Whole-cell metabolomics and metabolic function of PBMC-derived macrophages. A, Human PBMC-derived macrophages—metabolomic profiling study (Metabolon, see Expanded Methods in the Data Supplement). n=5 donors per time point; samples were processed for (1) whole cell lysate and (2) isolated mitochondria lysate metabolomic and lipidomic screening. B, Glycolysis pathway. PPARα transcription-regulated enzymes (red). C, Glucose, hexose diphosphates, and DHAP metabolite levels. D, Isocitrate and citrate metabolite levels E, PPARα activation may release the TCA block in M(LPS) cells. F, Silencing PPARα of M(LPS) + Pema raises ECAR to M(LPS) levels. siControl (M(LPS) + Pema) have lower ECAR and G, higher OXPHOS rate (increase in OCR) and maximal respiratory reserve (blue band). H, TCA substrate consumption as measured by Mitoplate S assay (Biolog). I, Reduced form of glutathione is relatively increased in M(LPS +Pema) at the 4-hour time point. Glutathione pathway/cycle. PPARα transcription regulated enzymes (red). J, Asymmetrical and symmetrical dimethylarginine metabolites (ADMA, SDMA, whole-cell lysate) levels.
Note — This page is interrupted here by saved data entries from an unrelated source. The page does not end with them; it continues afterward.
Definition parse_decimal_to_e7 (value : Str) : Result Z RoutingError :=
  let trimmed := trim value in
  if bool_decide (trimmed = []) then Err (RoutingError.Normalization $"decimal value cannot be empty")
  else if starts_with $"-" trimmed then Err (RoutingError.InvalidAmount $"negative decimal values are not supported")
  else
    let parts := split dot trimmed in
    let int_part := default $"0" (parts !! 0%nat) in
    let frac_part := default [] (parts !! 1%nat) in
    reject (bool_decide (is_Some (parts !! 2%nat))) (RoutingError.DecimalPrecision ($"invalid decimal format: " ++ value));;
    reject (negb (all_digits int_part) || negb (all_digits frac_part))
      (RoutingError.DecimalPrecision ($"non-digit decimal value: " ++ value));;
    reject (7 <? str_len frac_part)
      (RoutingError.DecimalPrecision ($"more than 7 decimal places is not allowed: " ++ value));;
    int_value ← ok_or (parse_sint I128 int_part) (RoutingError.DecimalPrecision ($"invalid integer part: " ++ value));
    frac_value ← (if bool_decide (frac_part = []) then Ok 0
                  else ok_or (parse_sint I128 frac_part)
                         (RoutingError.DecimalPrecision ($"invalid fractional part: " ++ value)));
    scale_factor ← ok_or (chk I128 (10 ^ (7 - str_len frac_part))) RoutingError.Overflow;
    v ← ok_or (checked_mul I128 int_value SCALE_1E7) RoutingError.Overflow;
    f ← ok_or (checked_mul I128 frac_value scale_factor) RoutingError.Overflow;
    ok_or (checked_add I128 v f) RoutingError.Overflow.
(* ===== verification/CctpMessage.v ===== *)
(** * Bridge messages (api: cctp/message.rs)

    The wire format of a bridge message, a 148-byte header and a burn body of at
    least 228 bytes, its parser, and the check of a parsed message against what the
    corridor expects. Bytes are numbers below 256, arrays of bytes are lists.
    [hex::decode] and [hex::encode] are a parameter ([Hex]). *)

From stdpp Require Import base decidable strings numbers list.
From S2P Require Import Prelude RustStr Result CctpTypes.

Local Open Scope Z_scope.
Local Open Scope str_scope.
Local Open Scope result_scope.

(** ** Parameters *)

(** The [hex] crate: decoding of a string, encoding of bytes. *)
Class Hex := {
  hex_decode : Str → option (list Z);
  hex_encode : list Z → Str;
}.

(** What the crate documents: bytes are written as two hexadecimal digits each,
    and read back; what is read is bytes. *)
Class HexOk (H : Hex) : Prop := {
  hex_decode_bytes s bs : hex_decode s = Some bs → Forall is_byte bs;
  hex_encode_digits bs : Forall is_byte bs → Forall (λ c, is_ascii_hexdigit c = true) (hex_encode bs);
  hex_decode_encode bs : Forall is_byte bs → hex_decode (hex_encode bs) = Some bs;
}.

(** ** Data *)

Definition FINALITY_STANDARD : Z := 2000.
Definition FINALITY_FAST : Z := 1000.

Definition MESSAGE_HEADER_LEN : nat := 148.

Record ParsedBurnMessageBody := mkParsedBurnMessageBody {
  b_version : Z;
  b_burn_token : list Z;
  b_mint_recipient : list Z;
  b_amount : Z;
  b_message_sender : list Z;
  b_max_fee : Z;
  b_fee_executed : Z;
  b_expiration_block : Z;
  b_hook_data : list Z;
}.

Record ParsedCctpMessage := mkParsedCctpMessage {
  m_version : Z;
  m_source_domain : Z;
  m_destination_domain : Z;
  m_nonce : list Z;
  m_sender : list Z;
  m_recipient : list Z;
  m_destination_caller : list Z;
  m_min_finality_threshold : Z;
  m_finality_threshold_executed : Z;
  m_body : ParsedBurnMessageBody;
}.

Module MessageParseError.

Inductive MessageParseError := TooShort | InvalidHex | BodyTooShort | Overflow.

(** [Display] *)
Definition to_string (e : MessageParseError) : Str :=
  match e with
  | TooShort => $"too short"
  | InvalidHex => $"invalid hex"
  | BodyTooShort => $"body too short"
  | Overflow => $"overflow"
  end.

End MessageParseError.

Abbreviation MessageParseError := MessageParseError.MessageParseError (only parsing).

#[export] Instance MessageParseError_eq_dec : EqDecision MessageParseError.
Proof. solve_decision. Defined.

Record CorridorMessageExpectations := mkCorridorMessageExpectations {
  e_source_domain : Z;
  e_destination_domain : Z;
  e_header_recipient : list Z;
  e_header_sender : list Z;
  e_burn_token : list Z;
  e_mint_recipient : list Z;
  e_destination_caller : list Z;
  e_amount_cctp_subunits : Z;
  e_min_finality : Z;
  e_body_message_sender : list Z;
  e_hook_data : option (list Z);
  e_hook_data_required_empty : bool;
}.

Module MessageValidationError.

Inductive MessageValidationError :=
| Parse (e : MessageParseError)
| WrongSourceDomain
| WrongDestinationDomain
| WrongHeaderRecipient
| WrongHeaderSender
| WrongBurnToken
| WrongMintRecipient
| WrongDestinationCaller
| WrongAmount
| WrongFinality
| WrongMessageSender
| WrongHookData
| FinalityNotExecuted
| HookDataTooLarge.

End MessageValidationError.

Abbreviation MessageValidationError := MessageValidationError.MessageValidationError (only parsing).

#[export] Instance MessageValidationError_eq_dec : EqDecision MessageValidationError.
Proof. solve_decision. Defined.

(** ** Reading *)

(** [bytes.get(offset..offset + n)] *)
Definition get_range (bytes : list Z) (offset n : nat) : option (list Z) :=
  if bool_decide (offset + n <= length bytes)%nat then Some (take n (drop offset bytes)) else None.

Definition read_u32_be (bytes : list Z) (offset : nat) : Result Z MessageParseError :=
  slice ← ok_or (get_range bytes offset 4) MessageParseError.TooShort;
  Ok (be_value slice).

Definition read_bytes32 (bytes : list Z) (offset : nat) : Result (list Z) MessageParseError :=
  slice ← ok_or (get_range bytes offset 32) MessageParseError.TooShort;
  Ok slice.

Definition read_u256 (bytes : list Z) (offset : nat) : Result Z MessageParseError :=
  slice ← ok_or (get_range bytes offset 32) MessageParseError.TooShort;
  reject (bool_decide (take 16 slice ≠ replicate 16 0)) MessageParseError.Overflow;;
  Ok (be_value (drop 16 slice)).

Definition parse_burn_message_body (bytes : list Z) : Result ParsedBurnMessageBody MessageParseError :=
  reject (bool_decide (length bytes < 228)%nat) MessageParseError.BodyTooShort;;
  version ← read_u32_be bytes 0;
  burn_token ← read_bytes32 bytes 4;
  mint_recipient ← read_bytes32 bytes 36;
  amount ← read_u256 bytes 68;
  message_sender ← read_bytes32 bytes 100;
  max_fee ← read_u256 bytes 132;
  fee_executed ← read_u256 bytes 164;
  expiration_block ← read_u256 bytes 196;
  let hook_data := drop 228 bytes in
  Ok (mkParsedBurnMessageBody version burn_token mint_recipient amount message_sender max_fee
        fee_executed expiration_block hook_data).

Definition parse_cctp_v2_message (bytes : list Z) : Result ParsedCctpMessage MessageParseError :=
  reject (bool_decide (length bytes < MESSAGE_HEADER_LEN)%nat) MessageParseError.TooShort;;
  version ← read_u32_be bytes 0;
  source_domain ← read_u32_be bytes 4;
  destination_domain ← read_u32_be bytes 8;
  nonce ← read_bytes32 bytes 12;
  sender ← read_bytes32 bytes 44;
  recipient ← read_bytes32 bytes 76;
  destination_caller ← read_bytes32 bytes 108;
  min_finality_threshold ← read_u32_be bytes 140;
  finality_threshold_executed ← read_u32_be bytes 144;
  let body_bytes := drop 148 bytes in
  body ← parse_burn_message_body body_bytes;
  Ok (mkParsedCctpMessage version source_domain destination_domain nonce sender recipient
        destination_caller min_finality_threshold finality_threshold_executed body).

Definition normalize_finality (threshold : Z) : Z :=
  if threshold <=? FINALITY_FAST then FINALITY_FAST else FINALITY_STANDARD.

(** ** Building *)

(** [msg[offset..offset + data.len()].copy_from_slice(data)] *)
Definition copy_at (offset : nat) (data msg : list Z) : list Z :=
  take offset msg ++ data ++ drop (offset + length data) msg.

Definition build_synthetic_cctp_message (expected : CorridorMessageExpectations) : list Z :=
  let hook_len := match e_hook_data expected with Some h => length h | None => 0%nat end in
  let msg := replicate (148 + 228 + hook_len) 0 in
  let msg := copy_at 4 (be_bytes 4 (e_source_domain expected)) msg in
  let msg := copy_at 8 (be_bytes 4 (e_destination_domain expected)) msg in
  let msg := copy_at 44 (e_header_sender expected) msg in
  let msg := copy_at 76 (e_header_recipient expected) msg in
  let msg := copy_at 108 (e_destination_caller expected) msg in
  let msg := copy_at 140 (be_bytes 4 (e_min_finality expected)) msg in
  let msg := copy_at 144 (be_bytes 4 (e_min_finality expected)) msg in
  let body_base := 148%nat in
  let msg := copy_at (body_base + 4) (e_burn_token expected) msg in
  let msg := copy_at (body_base + 36) (e_mint_recipient expected) msg in
  let msg := copy_at (body_base + 68 + 16) (be_bytes 16 (e_amount_cctp_subunits expected)) msg in
  let msg := copy_at (body_base + 100) (e_body_message_sender expected) msg in
  if bool_decide (0 < hook_len)%nat
  then copy_at (body_base + 228) (default [] (e_hook_data expected)) msg
  else msg.

(** ** Hexadecimal messages and validation *)

Section Validation.

Context {H : Hex}.

Definition decode_hex_message (raw : Str) : Result (list Z) MessageParseError :=
  let trimmed := trim raw in
  let hex := strip_0x trimmed in
  ok_or (hex_decode hex) MessageParseError.InvalidHex.

Definition encode_message_hex (bytes : list Z) : Str := $"0x" ++ hex_encode bytes.

Definition validate_message_for_corridor (raw_hex : Str) (expected : CorridorMessageExpectations)
    : Result ParsedCctpMessage MessageValidationError :=
  bytes ← map_err MessageValidationError.Parse (decode_hex_message raw_hex);
  map_err (λ _, MessageValidationError.Parse MessageParseError.TooShort)
    (check_byte_len $"raw_message" bytes MAX_RAW_MESSAGE_BYTES);;
  parsed ← map_err MessageValidationError.Parse (parse_cctp_v2_message bytes);
  reject (negb (m_source_domain parsed =? e_source_domain expected))
    MessageValidationError.WrongSourceDomain;;
  reject (negb (m_destination_domain parsed =? e_destination_domain expected))
    MessageValidationError.WrongDestinationDomain;;
  reject (bool_decide (m_recipient parsed ≠ e_header_recipient expected))
    MessageValidationError.WrongHeaderRecipient;;
  reject (bool_decide (m_sender parsed ≠ e_header_sender expected))
    MessageValidationError.WrongHeaderSender;;
  reject (bool_decide (b_burn_token (m_body parsed) ≠ e_burn_token expected))
    MessageValidationError.WrongBurnToken;;
  reject (bool_decide (b_mint_recipient (m_body parsed) ≠ e_mint_recipient expected))
    MessageValidationError.WrongMintRecipient;;
  reject (bool_decide (b_message_sender (m_body parsed) ≠ e_body_message_sender expected))
    MessageValidationError.WrongMessageSender;;
  reject (bool_decide (m_destination_caller parsed ≠ e_destination_caller expected))
    MessageValidationError.WrongDestinationCaller;;
  reject (negb (b_amount (m_body parsed) =? e_amount_cctp_subunits expected))
    MessageValidationError.WrongAmount;;
  let normalized_min := normalize_finality (m_min_finality_threshold parsed) in
  let normalized_expected := normalize_finality (e_min_finality expected) in
  reject (negb (normalized_min =? normalized_expected)) MessageValidationError.WrongFinality;;
  reject (m_finality_threshold_executed parsed <? normalized_min)
    MessageValidationError.FinalityNotExecuted;;
  reject (negb (is_ok (check_byte_len $"hook_data" (b_hook_data (m_body parsed)) MAX_HOOK_DATA_BYTES)))
    MessageValidationError.HookDataTooLarge;;
  (if e_hook_data_required_empty expected then
     reject (bool_decide (b_hook_data (m_body parsed) ≠ [])) MessageValidationError.WrongHookData
   else match e_hook_data expected with
        | Some expected_hook =>
            reject (bool_decide (b_hook_data (m_body parsed) ≠ expected_hook))
              MessageValidationError.WrongHookData
        | None =>
            reject (bool_decide (b_hook_data (m_body parsed) ≠ [])) MessageValidationError.WrongHookData
        end);;
  Ok parsed.

End Validation.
K, Ceramides: N-behenoyl-sphingadenine (d18:2/22:0) and N-palmitoyl-sphingosine (d18:1/16:0) mitochondria levels. ACLY indicates Adenosine triphosphate-Citrate Synthase; ADMA, asymmetrical dimethylarginine; AUC, area under the curge; DHAP, dihydroxyacetone phosphate; DMSO, dimethyl sulfoxide; ECAR, extracellular acidification rate; ETC, electron transport chain; FA, fatty acid; GSHB, glutathione synthetase; GSR, glutathione reductase; GSH, glutathione reduced form; GSSG, glutathione disulfide oxidized form; iNOS, inducible nitric oxide synthase; LPS, lipopolysaccharide; M0, unstimulated or baseline macrophage state or M(-); M(LPS), LPS-stimulated macrophage; NADP–, nicotinamide adenine dinucleotide phosphate; NADPH, nicotinamide adenine dinucleotide phosphate, reduced form; OCR, oxidative consumption rate; OXPHOS, oxidative phosphorylation; PBMC, peripheral blood mononuclear cell; Pema, pemafibrate 100 nmol/L; ROS, reactive oxygen species; SDMA, symmetrical dimethylarginine; siControl, control non-specific small interfering RNA; TCA, tricarboxylic acid; and UCP, uncoupling protein.

Figure 7.

Effects of peroxisome proliferator-activated receptor α (PPARα) on the mitochondria. A, Baseline PBMC macrophages, M(–) with high TMRM staining indicates cells with high mitochondrial membrane potential. In M(LPS), low TMRM staining fraction increases, but pemafibrate promotes preservation of high TMRM fraction (high membrane gradient potential). Silencing PPARα abolishes this effect. Mitochondrial ROS damage ≈ high MitoSox staining (fluorescence-activated cell sorting). B, LPS-stimulated RAW264.7 cells show a decrease in mitochondrial TMRM staining, implying “leaky” membrane. Ten-minute time-lapse fluorescence C, Summary of TCA substrate consumption and mitochondrial membrane damage during LPS stimulation and how PPARα affects these changes. ACLY indicates adenosine triphosphate citrate lyase; FAD, flavin adenine dinucleotide oxidized; HS-CoA, free coenzyme A, hydrogen-sulfur; LPS, lipopolysaccharide; mito, mitochondria; M(–), unstimulated or baseline macrophage; M(LPS), LPS-stimulated macrophage; NAD, nicotinamide adenine dinucleotide oxidized form; NADH, nicotinamide adenine dinucleotide reduced form; PBMC, peripheral blood mononuclear cell; ROS, reactive oxygen species; siControl, control non-specific small interfering RNA; TCA, tricarboxylic acid; TMRM, tetramethylrhodamine methyl ester; and Δψ(m), mitochondrial membrane potential.